Andrea kolejno nabijała krewetki na długie bambusowe igły.

— Wiem tyle co i ty. Mój profesor utrzymuje, że i Virek, i Tessier-Ashpool to fascynujące anachronizmy, a obserwując ich można się wiele dowiedzieć o ewolucji korporacji. W każdym razie potrafił przekonać naszych redaktorów…

— Ale co mówił o Vireku?

— Że obłęd Vireka przyjmie inną formę.

— Obłęd?

— Właściwie unikał tego słowa. Ale Hughes miał bzika, stary Ashpool też, a jego córeczka zupełnie zwariowała. Twierdził, że pod naporem ciśnienia ewolucyjnego Virek zostanie zmuszony do dokonania „skoku”. „Skok” to jego określenie.

— Ciśnienie ewolucyjne?

— Tak. — Andrea zaniosła nabite krewetki na hibachi. — Mówi o korporacjach, jakby to był jakiś gatunek zwierząt.

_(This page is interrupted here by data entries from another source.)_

(** * The transliteration extension of tanglish-tiptap

    A shallow embedding of [extension.ts]: the three editor commands
    ([setTransliteration], [toggleTransliteration], [transliterateSelection]),
    the two input handlers of the ProseMirror plugin ([handleTextInput],
    [handleKeyDown]) and the suggestion notifier ([update]).

    The transliteration engine and the editor are libraries the extension
    calls into.  The engine is a record of three pure functions.  Of the
    editor we model what the extension reads and writes: a document made of
    text blocks, positions in it, [textBetween], and transactions made of
    [delete], [insertText] and [replaceWith] steps. *)

From Stdlib Require Import ZArith NArith Lia Ascii String Uint63 Floats.PrimFloat.
From stdpp Require Import base option list strings.

Open Scope nat_scope.

(** ** JavaScript strings *)

(** A JavaScript string is a sequence of UTF-16 code units; [length],
    [===] and a regular expression without the [u] flag all work on code
    units. *)
Abbreviation char16 := N (only parsing).
Abbreviation jsstring := (list char16) (only parsing).

(** ASCII literals, for key names and test data. *)
Fixpoint js (s : string) : jsstring :=
  match s with
  | EmptyString => []
  | String a rest => N_of_ascii a :: js rest
  end.

(** The object replacement character, passed as [leafText] by the handlers. *)
Definition ufffc : char16 := 0xFFFC%N.

(** The class [\s] of ECMAScript: WhiteSpace (TAB, VT, FF, SP, NBSP, ZWNBSP
    and the Unicode category Zs) and LineTerminator (LF, CR, LS, PS). *)
Definition isWhiteSpace (c : char16) : bool :=
  (N.leb 0x09 c && N.leb c 0x0D)
  || N.eqb c 0x20 || N.eqb c 0xA0 || N.eqb c 0x1680
  || (N.leb 0x2000 c && N.leb c 0x200A)
  || N.eqb c 0x2028 || N.eqb c 0x2029 || N.eqb c 0x202F
  || N.eqb c 0x205F || N.eqb c 0x3000 || N.eqb c 0xFEFF.

(** [\S] *)
Definition isNonSpace (c : char16) : bool := negb (isWhiteSpace c).

(** [s.match(/(\S+)$/)], returning capture group 1.  The matcher tries the
    start positions from left to right; at a start position [\S+] followed by
    [$] matches exactly when the rest of the input is a non-empty run of [\S].
    The first start position that matches wins. *)
Fixpoint lastWord (s : jsstring) : option jsstring :=
  match s with
  | [] => None
  | _ :: rest => if forallb isNonSpace s then Some s else lastWord rest
  end.

(** [Array.prototype.includes] on an array of strings. *)
Definition includes (xs : list jsstring) (x : jsstring) : bool :=
  existsb (fun y => bool_decide (y = x)) xs.

(** A JavaScript number is a binary64 float. *)
Abbreviation number := float (only parsing).

(** [s.length] as a number (exact below 2^53). *)
Definition length_number (s : jsstring) : number :=
  PrimFloat.of_uint63 (Uint63.of_Z (Z.of_nat (length s))).

(** ** The engine (package @piraisoodan/tanglish) *)

Record Suggestion : Type := mkSuggestion {
  input : jsstring;
  output : jsstring
}.

(** [TanglishSuggestion]: a [Suggestion] with the two alias fields. *)
Record TanglishSuggestion : Type := mkTanglishSuggestion {
  ts_input : jsstring;
  ts_output : jsstring;
  tanglish : jsstring;
  tamil : jsstring
}.

(** The extension uses three methods of [TransliterationEngine]. *)
Record TransliterationEngine : Type := mkEngine {
  transliterate : jsstring -> jsstring;
  containsTargetScript : jsstring -> bool;
  getSuggestions : jsstring -> number -> list Suggestion
}.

Po kolacji wyszły na spacer. Marly zauważyła, że chwilami wytęża uwagę, próbując dostrzec wyimaginowany mechanizm nadzoru Vireka. Jednak Andrea przez cały wieczór promieniowała swym zwykłym ciepłem i zdrowym rozsądkiem. Marly była wdzięczna, że dzięki niej może iść przez miasto, gdzie rzeczy są po prostu tym, czym się wydają. Czy w świecie Vireka mogło istnieć coś prostego? Pamiętała mosiężną klamkę w Galerie Duperey, jak wiła się jej w palcach w niemożliwy do opisania sposób, a potem przeciągnęła ją do Virekowego modelu Parque Güell. Czy zawsze tam przebywał? W parku Gaudiego, w ciepłe popołudnie, które nigdy się nie kończy? Señor jest bogaty. Señor dysponuje wieloma środkami manifestacji. Zadrżała w ciepłym wieczornym powietrzu i przysunęła się bliżej do Andrei.

Złowrogą cechą symstymu była sugestia, że każde otoczenie może być nierzeczywiste, że okna wystawowe, jakie z Andreą mijały, mogą być produktem jej umysłu. Ktoś kiedyś powiedział, że lustra w swej istocie są w pewien sposób nieprzyzwoite. Uznała, że konstrukty tym bardziej.

Andrea przystanęła przy kiosku, by kupić swoje angielskie papierosy i nowy numer „Elle”. Marly czekała na chodniku, a strumień pieszych rozstępował się przed nią automatycznie, przepływały twarze studentów, biznesmenów i turystów. Niektórzy z nich, zgadywała, byli elementami machiny Vireka, połączonymi z Paco. Paco z brązowymi oczami, swobodnym stylem bycia, powagą, mięśniami przesuwającymi się pod koszulą. Paco, który przez całe życie pracował dla señora…

— Co się stało? Wyglądasz, jakbyś połknęła coś paskudnego. To Andrea, zrywająca celofan ze swoich Silk Cutów.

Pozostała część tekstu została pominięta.